For hyperthyroidism, Willis recommends mellow, restorative poses. Hold poses a long time for maximum benefits.
Goddess Pose (Supported Reclining Bound Angle)
Note: You’ll need a bolster and a belt. Begin sitting on the floor. Lay the bolster directly behind you, in the same direction as your spine. Place the soles of your feet together, then wrap a strap or belt around your feet, securing the soles of the feet together. Place your legs in front of you with knees open to the sides to create a diamond shape. Lie back making sure your lower back, upper back, and head are supported on the bolster. Place your arms alongside your body with forearms and elbows against the floor, palms facing up. Aim to hold this position for seven minutes, working your way up to 30 minutes.

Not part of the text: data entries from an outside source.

(** * LoongArch LVZ: CSR mediation, GID-tagged TLB helpers and VM exit

    A shallow embedding of the LVZ helpers of target/loongarch
    (tlb_helper.c, cpu_helper.c, op_helper.c, the CSR helpers and the LVZ
    instruction helpers, with the inline predicates of cpu.h) and the
    properties of the specification that concern them.

    Machine integers are [Z] with every narrowing conversion written out.
    [CPULoongArchState] is a record; a helper is a function from the state
    to an [outcome]: it returns, it raises an architectural exception
    (do_raise_exception leaves the helper by longjmp, the state keeps what
    was stored before), or it touches [env->tlb] outside the array. *)

From Stdlib Require Import ZArith Bool List Lia.
Import ListNotations.
Local Open Scope Z_scope.

(** ** Fixed-width integers and bit fields (qemu/bitops.h, hw/registerfields.h) *)

Definition u8  (x : Z) : Z := x mod 2 ^ 8.
Definition u16 (x : Z) : Z := x mod 2 ^ 16.
Definition u32 (x : Z) : Z := x mod 2 ^ 32.
Definition u64 (x : Z) : Z := x mod 2 ^ 64.

(** Conversion to [int]: the value modulo 2^32, read as two's complement. *)
Definition s32 (x : Z) : Z :=
  let y := u32 x in if y <? 2 ^ 31 then y else y - 2 ^ 32.

(** [MAKE_64BIT_MASK(shift, length)] is
    [((~0ULL) >> (64 - (length))) << (shift)]. *)
Definition MAKE_64BIT_MASK (shift length : Z) : Z :=
  u64 (Z.shiftl (Z.ones length) shift).

(** [extract64(value, start, length)] is
    [(value >> start) & (~0ULL >> (64 - length))]. *)
Definition extract64 (value start length : Z) : Z :=
  Z.land (Z.shiftr value start) (Z.ones length).

(** [deposit64(value, start, length, fieldval)]:
    [mask = (~0ULL >> (64 - length)) << start;
     return (value & ~mask) | ((fieldval << start) & mask)]. *)
Definition deposit64 (value start length fieldval : Z) : Z :=
  let mask := Z.shiftl (Z.ones length) start in
  Z.lor (Z.land value (Z.lnot mask)) (Z.land (Z.shiftl fieldval start) mask).

(** [FIELD(reg, field, shift, length)] declares a bit field. *)
Record Field : Type := FIELD { f_shift : Z; f_len : Z }.

Definition FIELD_EX64 (storage : Z) (f : Field) : Z :=
  extract64 storage (f_shift f) (f_len f).
Definition FIELD_DP64 (storage : Z) (f : Field) (val : Z) : Z :=
  deposit64 storage (f_shift f) (f_len f) val.
Definition FIELD_EX32 (storage : Z) (f : Field) : Z :=
  extract64 storage (f_shift f) (f_len f).

(** The mask of the bits a field occupies. *)
Definition field_mask (f : Field) : Z := Z.shiftl (Z.ones (f_len f)) (f_shift f).

(** A field fits a 64-bit register; two fields share no bit. *)
Definition field_wf (f : Field) : bool :=
  (0 <=? f_shift f) && (1 <=? f_len f) && (f_shift f + f_len f <=? 64).
Definition field_disjoint (f g : Field) : bool :=
  (f_shift f + f_len f <=? f_shift g) || (f_shift g + f_len g <=? f_shift f).

(** A C integer used as a condition. *)
Definition truthy (x : Z) : bool := negb (x =? 0).

(** ** Constants and fields of cpu.h *)

Definition EXCODE (code subcode : Z) : Z := Z.lor (Z.shiftl subcode 6) code.
Definition EXCCODE_INE : Z := EXCODE 13 0.
Definition EXCCODE_IPE : Z := EXCODE 14 0.
Definition EXCCODE_HVC : Z := EXCODE 22 0.

Definition VMEXIT_MMIO : Z := 1.
Definition VMEXIT_INT : Z := 2.
Definition VMEXIT_TIMER : Z := 3.
Definition VMEXIT_IOCSR : Z := 4.
Definition VMEXIT_CSRR : Z := 5.
Definition VMEXIT_CSRW : Z := 6.
Definition VMEXIT_CSRX : Z := 7.
Definition VMEXIT_HYPERCALL : Z := 8.
Definition VMEXIT_CPUCFG : Z := 9.
Definition VMEXIT_TLB : Z := 10.
Definition VMEXIT_CACHE : Z := 11.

Legs Up the Wall (Supported)
Note: You’ll need two blankets. Roll up two blankets, stack them together and place them against the wall. Sit down with your left side (shoulder, hip, and knee) touching the wall, the blankets behind you. Lie back, rotating to the left until your hips are square to the wall, your torso perpendicular to it along the floor, and your legs straight up against the wall. Hold this position for 10 to 20 minutes. To come out of this pose, bend your knees toward your chest, turn to rest on your right side and come up to a seated position and sit here for a few minutes to let your blood pressure readjust; the upside down position can cause blood pressure to lower. While this is considered an inversion, unlike poses in which your head is lower than your heart, Legs Up the Wall actually lowers blood pressure, rather than elevating it.